(** * Fake_News_Detection: the Streamlit page [app.py]

    A shallow embedding of [predict_fake_news], [explain_with_huggingface]
    and of the page script that calls them, followed by the properties of
    the explanation-with-fallback routine and of the input form.

    Conventions of the embedding.
    - A Python [str] is the list of its code points ([pystr]); literals of
      the source are written as Rocq strings and decoded from UTF-8 by [u].
    - The values that [response.json()] can produce, and hence everything
      the explainer can return, are the Python values of [pyval].
    - Effects (HTTP requests, Streamlit output, the call of the model) are
      recorded in a trace of [event]s; an exception is the [Raised] outcome
      of a computation in [Py].  Only subclasses of [Exception] are
      modelled: these are the ones [except Exception] catches.
    - The outside world (the secrets mapping, the remote endpoint, the
      pre-trained model) is a [world] record; every theorem quantifies over
      it.
    - [st.cache_data] is not modelled: the theorems are about one execution
      of the decorated function's body. *)

From Stdlib Require Import ZArith NArith String Ascii List Floats.PrimFloat.
From stdpp Require Import gmap strings list fin_maps.

Set Warnings "-register-all,-inexact-float".
Local Open Scope Z_scope.

(* ===================================================================== *)
(** ** Python strings *)
(* ===================================================================== *)

(** A [str]: the sequence of its Unicode code points. *)
Abbreviation pystr := (list N).

Definition bytes_of (s : string) : list N :=
  map N_of_ascii (list_ascii_of_string s).

Definition cont (b : N) : N := N.land b 63.

(** UTF-8 decoding of the bytes of a source literal (1 to 4 byte forms). *)
Fixpoint utf8_decode (bs : list N) : pystr :=
  match bs with
  | [] => []
  | b0 :: bs1 =>
    if (b0 <? 128)%N then b0 :: utf8_decode bs1 else
    match bs1 with
    | [] => []
    | b1 :: bs2 =>
      if (b0 <? 224)%N then (N.land b0 31 * 64 + cont b1)%N :: utf8_decode bs2 else
      match bs2 with
      | [] => []
      | b2 :: bs3 =>
        if (b0 <? 240)%N
        then ((N.land b0 15 * 64 + cont b1) * 64 + cont b2)%N :: utf8_decode bs3
        else
        match bs3 with
        | [] => []
        | b3 :: bs4 =>
          (((N.land b0 7 * 64 + cont b1) * 64 + cont b2) * 64 + cont b3)%N
            :: utf8_decode bs4
        end
      end
    end
  end.

(** [u "..."] is the Python literal ["..."]. *)
Definition u (s : string) : pystr := utf8_decode (bytes_of s).

(** [not s] for a [str]. *)
Definition str_is_empty (s : pystr) : bool :=
  match s with [] => true | _ :: _ => false end.

(** The characters [str.strip()] removes: CPython's [_PyUnicode_IsWhitespace]. *)
Definition is_space (c : N) : bool :=
  ((9 <=? c) && (c <=? 13) || (28 <=? c) && (c <=? 32)
   || (c =? 133) || (c =? 160) || (c =? 5760)
   || (8192 <=? c) && (c <=? 8202)
   || (c =? 8232) || (c =? 8233) || (c =? 8239) || (c =? 8287)
   || (c =? 12288))%N.

Fixpoint lstrip (s : pystr) : pystr :=
  match s with
  | [] => []
  | c :: s' => if is_space c then lstrip s' else s
  end.

Definition rstrip (s : pystr) : pystr := rev (lstrip (rev s)).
-*-
■ TASK TO CARRY OUT
Scan the material above for the string "source", returning each line that contains it.

■ RESULT OF THE TASK
      the source are written as Rocq strings and decoded from UTF-8 by [u].
(** UTF-8 decoding of the bytes of a source literal (1 to 4 byte forms). *)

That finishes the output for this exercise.